(* ===== verification/Startup.v ===== *)
(** * Startup: what must hold before a process serves

    [startup_guard.py], [cloud/registry.py], [cloud/aws/ssm.py],
    [mineru_compat.py], the start-up of [gateway/app.py] and of
    [scheduler/main.py].  MinerU's version constants and [is_public_bind_host],
    and the SSM client, are third-party. *)
From S2P Require Import Prelude Models CloudTypes Config World Database Logic Hoare Json Payload PyText Storage Status S3.
From S2P Require Import Provider Ec2 Health.

Class MinerURelease := {
  API_PROTOCOL_VERSION : Z;
  MINERU_VERSION : string;
  is_public_bind_host : string -> bool
}.

(** [get_parameter]: the value, botocore's [ClientError], or another error of
    botocore. *)
Inductive SsmAnswer :=
| SsmValue (value : string)
| SsmClientError (code message : string)
| SsmBotoCoreError (message : string).
Class SsmClient := { ssm_get_parameter : string -> string -> SsmAnswer }.

(** [PublicBindWithoutAuthError] and [StartupDependencyError] are
    [RuntimeError]s. *)
Definition StartupDependencyError (msg : string) : exn := RuntimeError msg.

(** ** SSM references *)

Definition SSM_PREFIX := "ssm:".

Definition is_ssm_reference (value : option string) : bool :=
  match value with Some v => startswith v SSM_PREFIX | None => false end.

Definition resolve_ssm_reference `{SsmClient} (value region : string) : outcome string :=
  let name := removeprefix SSM_PREFIX value in
  if negb (startswith name "/") then
    Raise (ValueError ("SSM reference must be an absolute parameter path: " +:+ repr_str value))
  else
    match ssm_get_parameter region name with
    | SsmClientError code message =>
        if code ∈? ["ParameterNotFound"; "ParameterVersionNotFound"] then
          Raise (CloudError Category.NOT_FOUND code
            ("SSM parameter '" +:+ name +:+ "' not found — deploy the worker stack that publishes it") false)
        else
          Raise (CloudError
            (if code ∈? ["AccessDeniedException"; "UnauthorizedOperation"] then Category.AUTH else Category.RETRYABLE)
            (if code ==? "" then "SSMError" else code)
            ("Cannot read SSM parameter '" +:+ name +:+ "': " +:+ exn_str (ClientError code message)) false)
    | SsmBotoCoreError message =>
        Raise (CloudError Category.RETRYABLE "SSMUnreachable"
                 ("Cannot reach SSM for parameter '" +:+ name +:+ "': " +:+ message) false)
    | SsmValue value =>
        let resolved := strip value in
        if resolved ==? "" then
          Raise (CloudError Category.NOT_FOUND "SSMParameterEmpty" ("SSM parameter '" +:+ name +:+ "' is empty") false)
        else Ok resolved
    end.

(** [model_copy(update=...)]. *)
Definition with_launch_template_id (id : string) (a : AwsCloudConfig) : AwsCloudConfig :=
  mkAwsCloudConfig (region a) (Some id) (launch_template_version a) (bucket a) (endpoint_url a) (ec2_endpoint_url a).

Definition resolve_cloud_config `{SsmClient} (cloud : CloudConfig) : outcome CloudConfig :=
  match launch_template_id (aws cloud) with
  | Some template_id =>
      if negb (is_ssm_reference (Some template_id)) then Ok cloud
      else
        resolved ← resolve_ssm_reference template_id (region (aws cloud)) ;
        Ok (mkCloudConfig (cloud_provider cloud) (with_launch_template_id resolved (aws cloud)))
  | None => Ok cloud
  end.

(** ** The registry *)

Definition COMPUTE_FACTORIES `{SsmClient} : list (string * (GatewaySettings -> outcome AwsEc2Provider)) :=
  [ ("aws", fun settings =>
       resolved ← resolve_cloud_config (cloud settings) ;
       Ok (mkAwsEc2Provider (region (aws (cloud settings))) (ec2_endpoint_url (aws (cloud settings)))
             (Some resolved) (deployment_id settings))) ].

Definition STORE_FACTORIES : list (string * (GatewaySettings -> S3ObjectStore.t)) :=
  [ ("aws", fun settings =>
       S3ObjectStore.mkS3ObjectStore (bucket (aws (cloud settings))) (endpoint_url (aws (cloud settings)))
         (region (aws (cloud settings)))) ].

(** [sorted] of strings, and [str] of a list of them. *)
Definition sorted_strs (l : list string) : list string := merge_sort (fun a b => String.leb a b) l.
Definition str_of_list (l : list string) : string := "[" +:+ join ", " (map repr_str l) +:+ "]".

Definition available_providers `{SsmClient} : list string := sorted_strs (map fst COMPUTE_FACTORIES).
Definition available_store_providers : list string := sorted_strs (map fst STORE_FACTORIES).

Definition get_provider `{SsmClient} (name : option string) (settings : GatewaySettings) : outcome AwsEc2Provider :=
  let resolved := str_or name (cloud_provider (cloud settings)) in
  match assoc resolved COMPUTE_FACTORIES with
  | None => Raise (ValueError ("Cloud provider '" +:+ resolved +:+ "' is not implemented. Available: "
                     +:+ str_of_list available_providers))
  | Some factory => factory settings
  end.

Definition get_store (name : option string) (settings : GatewaySettings) : outcome S3ObjectStore.t :=
  let resolved := str_or name (cloud_provider (cloud settings)) in
  match assoc resolved STORE_FACTORIES with
  | None => Raise (ValueError ("Object store for provider '" +:+ resolved +:+ "' is not implemented. Available: "
                     +:+ str_of_list available_store_providers))
  | Some factory => Ok (factory settings)
  end.

Definition init_provider `{SsmClient} (settings : GatewaySettings) : outcome (option AwsEc2Provider) :=
  if negb (cloud_workers_enabled settings) then Ok None
  else provider ← get_provider (Some (cloud_provider (cloud settings))) settings ; Ok (Some provider).

Section startup.
Context (settings : GatewaySettings) `{Env} `{!MinerURelease} `{!S3Client}.

(** [init_store]: the store, prepared. *)
Definition init_store (required : bool) : M (option S3ObjectStore.t) :=
  if negb (is_object_store_configured (cloud settings)) then
    if required
    then raise (StartupDependencyError
      ("cloud." +:+ cloud_provider (cloud settings) +:+ " bucket/container name is required"))
    else mret None
  else
    store ← lift (get_store (Some (cloud_provider (cloud settings))) settings) ;
    S3ObjectStore.prepare ;;
    mret (Some store).

(** ** The guard *)

Definition enforce_bind_guard (cli_host : option string) : outcome unit :=
  if auth_enabled (auth settings) then Ok tt
  else
    let host := str_or cli_host (Config.host settings) in
    if is_public_bind_host host then
      Raise (RuntimeError ("Refusing to bind public host '" +:+ host +:+ "' without auth enabled. "
               +:+ "Enable auth in config or bind to a loopback address."))
    else Ok tt.

(** The first two parts of the version must be 3 and 4. *)
Definition validate_mineru_compat : outcome string :=
  if API_PROTOCOL_VERSION !=? 2 then
    Raise (RuntimeError ("Expected MinerU API_PROTOCOL_VERSION == 2, got " +:+ print_int API_PROTOCOL_VERSION +:+ ". "
             +:+ "The gateway needs updating for the new protocol."))
  else
    match map py_int (take 2 (split_char DOT MINERU_VERSION)) with
    | [Some major; Some minor] =>
        if (major =? 3) && (minor =? 4) then Ok MINERU_VERSION
        else Raise (RuntimeError ("MinerU version " +:+ MINERU_VERSION
                      +:+ " is outside the supported range >=3.4.4,<3.5."))
    | _ => Raise (ValueError "int() or unpacking")
    end.

(** [_validate_worker_provider_ownership]. *)
Definition foreign_clause (r : Worker) : bool :=
  is_none (w_terminated_at r) && (w_provider r !=? cloud_provider (cloud settings)).
Definition validate_worker_provider_ownership : M unit :=
  open_session ;;
  conflicts ← select (A:=Worker) (fun _ => foreign_clause) (fun _ => unordered) ;
  match conflicts with
  | [] => mret tt
  | w :: _ =>
      let sample := join ", " (map w_id (take 5 conflicts)) in
      let suffix := if (5 <? length conflicts)%nat then "..." else "" in
      raise (StartupDependencyError
        ("DB contains workers for provider " +:+ repr_str (w_provider w) +:+ " but configured provider is "
         +:+ repr_str (cloud_provider (cloud settings)) +:+ " (conflicting workers: " +:+ sample +:+ suffix +:+ ")"))
  end.

Definition validate_startup_dependencies (store : option S3ObjectStore.t) : M unit :=
  _ ← lift validate_mineru_compat ;
  if is_blank (deployment_id settings) then raise (StartupDependencyError "deployment_id is required")
  else if negb (is_object_store_configured (cloud settings)) then
    raise (StartupDependencyError
      ("cloud." +:+ cloud_provider (cloud settings) +:+ " bucket/container name is required"))
  else if is_none store then
    raise (StartupDependencyError "Object storage is required — configure cloud bucket and ensure access")
  else if auth_enabled (auth settings) && (resolved_keys (auth settings) ==? []) then
    raise (StartupDependencyError "auth.api_key is required when auth.enabled is true")
  else if cloud_workers_enabled settings
          && ((cloud_provider (cloud settings) ==? "aws") && negb (truthy (launch_template_id (aws (cloud settings))))) then
    raise (StartupDependencyError "cloud.aws.launch_template_id is required when cloud workers are enabled")
  else validate_worker_provider_ownership.

(** ** The processes *)

(** [lifespan] up to [yield]: the store, and [public_bind_exposed]. *)
Definition lifespan : M (option S3ObjectStore.t * bool) :=
  lift (enforce_bind_guard None) ;;
  let public_bind_exposed := is_public_bind_host (Config.host settings) in
  store ← init_store true ;
  validate_startup_dependencies store ;;
  mret (store, public_bind_exposed).

(** [_run_scheduler] up to the lock: the provider the scheduler is built with. *)
Definition scheduler_startup `{!SsmClient} : M (option AwsEc2Provider) :=
  store ← init_store true ;
  if is_none store then raise (RuntimeError "Object store is required for scheduler")
  else
    validate_startup_dependencies store ;;
    provider ← lift (init_provider settings) ;
    if cloud_workers_enabled settings && is_none provider
    then raise (RuntimeError "Cloud workers enabled but compute provider failed to initialize")
    else mret provider.
End startup.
----------------------------------------
▶ [WORK TO BE COMPLETED]:
Which lines in the data above hold the string "take"? Show each one.

▶ [FINISHED TASK]:
    match map py_int (take 2 (split_char DOT MINERU_VERSION)) with
      let sample := join ", " (map w_id (take 5 conflicts)) in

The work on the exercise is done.